Bingo. Caroline had found him.

Rat Face looked around wildly as the patrolmen dispersed.

“Oy, where ya goin’?” he demanded. “He attacked me! Did me bodily harm!” Realizing he’d lost them, he appealed to the gathering crowd. “Said he’d scalp the lot of us, he did! Then said he’d burn New Amsterdam to the ground!”

Oh, you little liar.

As the crowd pressed in, I whispered a Word. Power flowed from my glamoured cane, hardening the air around Caroline and me. Rat Face continued to talk, working the crowd into a murmuring mob. As I searched their faces, I saw more fear than anger—which I knew from experience could be twice as deadly.

“Be ready to make a run for the boat,” I told Caroline.

But before I could invoke a repulsive force, heads began to turn and the crowd backed away. As they spread out, a man paced toward us, stout and sturdy with authority. A purple coat hung to knee-length trousers that revealed a right wooden leg, carved and knobbed like a dining room table’s.

“It’s the governor,” Caroline whispered. “Peter Stuyvesant.”

“The Peter Stuyvesant?” I’d learned about him in high school, the last Dutch governor before England claimed the city and renamed it New York. In the modern era there was a street and park in Stuyvesant’s name, even a housing project. I was going to feel really bad if it came to blows.

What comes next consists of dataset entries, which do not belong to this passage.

(** C4.  Memory access ([Memory::get_mut]) under each policy, for every
    well-formed memory (well-formedness holds for [Memory::new] and is
    kept by every instruction, [mem_wf_new] and [exec_one_wf]):
    - [Fixed(n)]: the access succeeds, on the existing cell and without
      changing the memory, iff [0 <= a < n]; otherwise it fails with
      [OutOfMemoryBounds(a)];
    - [RightInfinite]: a negative address fails with [OutOfMemoryBounds(a)];
      a non-negative one succeeds, after growing the right buffer with
      zeros up to cell [a] (no growth when the cell exists);
    - [BothInfinite]: every address succeeds, after growing the right
      buffer (for [a >= 0]) or the left buffer at index [-(a+1)] (for
      [a < 0]) with zeros.
    Scenario D: [PAdd(-1), DAdd(1)] fails with [OutOfMemoryBounds(-1)]
    under the default [Fixed(30000)] (both through [Runner::run] and
    [runtime::run]) and succeeds under [BothInfinite]. *)
Theorem memory_access_policy :
  (forall m a, mem_wf m ->
   (forall n, size m = Fixed n ->
      ((0 <= a < Z.of_nat n) -> get_mut m a = inr (m, LRight (Z.to_nat a))) /\
      (~ (0 <= a < Z.of_nat n) -> get_mut m a = inl (OutOfMemoryBounds a))) /\
   (size m = RightInfinite ->
      (a < 0 -> get_mut m a = inl (OutOfMemoryBounds a)) /\
      (0 <= a -> get_mut m a =
         inr (mkMemory (size m)
                (right_data m ++ repeat 0 (S (Z.to_nat a) - length (right_data m)))
                (left_data m), LRight (Z.to_nat a)))) /\
   (size m = BothInfinite ->
      (0 <= a -> get_mut m a =
         inr (mkMemory (size m)
                (right_data m ++ repeat 0 (S (Z.to_nat a) - length (right_data m)))
                (left_data m), LRight (Z.to_nat a))) /\
      (a < 0 -> get_mut m a =
         inr (mkMemory (size m) (right_data m)
                (left_data m ++ repeat 0 (S (Z.to_nat (- (a + 1))) - length (left_data m))),
              LLeft (Z.to_nat (- (a + 1))))))) /\
  outcome_error (Runner.run 10 [PAdd (-1); DAdd 1] [] vec_sink DEFAULT_MEMSIZE)
    = Some (OutOfMemoryBounds (-1)) /\
  outcome_error (Legacy.run_default 10 [PAdd (-1); DAdd 1] [] vec_sink)
    = Some (OutOfMemoryBounds (-1)) /\
  outcome_output (Runner.run 10 [PAdd (-1); DAdd 1] [] vec_sink BothInfinite) = Some [] /\
  outcome_output (Legacy.run_with_memsize 10 [PAdd (-1); DAdd 1] [] vec_sink BothInfinite)
    = Some [].
Proof.
  split; [|vm_compute; repeat split].
  intros [sz r lf] a Hwf. unfold mem_wf in Hwf. simpl in Hwf.
  unfold get_mut. cbn [size right_data left_data]. split; [|split].
  - intros n Hn. subst sz. split.
    + intros Ha. replace (0 <=? a) with true by (symmetry; apply Z.leb_le; lia).
      replace (length r <=? Z.to_nat a)%nat with false
        by (symmetry; apply Nat.leb_gt; lia).
      reflexivity.
    + intros Ha. destruct (0 <=? a) eqn:E; [|reflexivity].
      apply Z.leb_le in E.
      replace (length r <=? Z.to_nat a)%nat with true
        by (symmetry; apply Nat.leb_le; lia).
      reflexivity.
  - intros Hs. subst sz. split.
    + intros Ha. replace (0 <=? a) with false by (symmetry; apply Z.leb_gt; lia).
      reflexivity.
    + intros Ha. replace (0 <=? a) with true by (symmetry; apply Z.leb_le; lia).
      destruct (length r <=? Z.to_nat a)%nat eqn:E.
      * apply Nat.leb_le in E. rewrite vec_resize_grow by lia. reflexivity.
      * apply Nat.leb_gt in E. rewrite <- (grow_or_keep r (Z.to_nat a) E). reflexivity.
  - intros Hs. subst sz. split.
    + intros Ha. replace (0 <=? a) with true by (symmetry; apply Z.leb_le; lia).
      destruct (length r <=? Z.to_nat a)%nat eqn:E.
      * apply Nat.leb_le in E. rewrite vec_resize_grow by lia. reflexivity.
      * apply Nat.leb_gt in E. rewrite <- (grow_or_keep r (Z.to_nat a) E). reflexivity.
    + intros Ha. replace (0 <=? a) with false by (symmetry; apply Z.leb_gt; lia).
      destruct (length lf <=? Z.to_nat (- (a + 1)))%nat eqn:E.
      * apply Nat.leb_le in E. rewrite vec_resize_grow by lia. reflexivity.
      * apply Nat.leb_gt in E. rewrite <- (grow_or_keep lf _ E). reflexivity.
Qed.

(** C9.  [DAdd(d)] replaces the accessed cell (its old value, zero for a
    freshly grown cell) by [(old + d) mod 256], for every [d]; and
    Scenario C: [[Input, DAdd(3), Output]] on input byte 254 writes the
    single byte 1, through [Runner::run], [runtime::run] and the step
    driver. *)
Theorem dadd_wraps_mod_256 :
  (forall rt d m l,
     get_mut (memory rt) (pointer rt) = inr (m, l) ->
     exec_one (DAdd d) rt = (set_memory rt (store m l ((load m l + d) mod 256)), inr Next)) /\
  outcome_output (Runner.run 10 [Input; DAdd 3; Output] [InByte 254] vec_sink DEFAULT_MEMSIZE)
    = Some [1] /\
  outcome_output (Legacy.run_default 10 [Input; DAdd 3; Output] [InByte 254] vec_sink)
    = Some [1] /\
  match StepRunner.steps 3 (StepRunner.new [Input; DAdd 3; Output] [InByte 254] vec_sink) with
  | StepRunner.StepOk sr =>
      StepRunner.index sr = None /\ written (output (StepRunner.runtime sr)) = [1]
  | _ => False
  end.
Proof.
  split; [|vm_compute; repeat split].
  intros rt d m l H. simpl. unfold add_data. rewrite H.
  rewrite wrap_isize_as_u8. reflexivity.
Qed.

(** C10.  Once the step driver is finished ([is_running] is false),
    [step] returns [Ok(())] and leaves the runner (pointer, memory,
    input, output and index) unchanged. *)
Theorem step_after_finish_is_noop : forall sr,
  StepRunner.is_running sr = false -> StepRunner.step sr = StepRunner.StepOk sr.
Proof.
  intros sr H. unfold StepRunner.is_running in H. unfold StepRunner.step.
  destruct (StepRunner.index sr); [discriminate|reflexivity].
Qed.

With each limping step, curtains of gray hair shifted around the governor’s somber face. When he’d come to within ten feet of us, he stopped and peered from the shadow of his wide-brimmed hat.

“Is it true you do magic?” he asked in broken English.

“He does, he does!” Rat Face cried, elated to finally have someone in authority interceding on his behalf. But Stuyvesant silenced him with a look. Rat Face stopped hopping and retreated into the crowd.

“Speak,” he demanded.

“We’re leaving now,” I said. “Returning upriver.”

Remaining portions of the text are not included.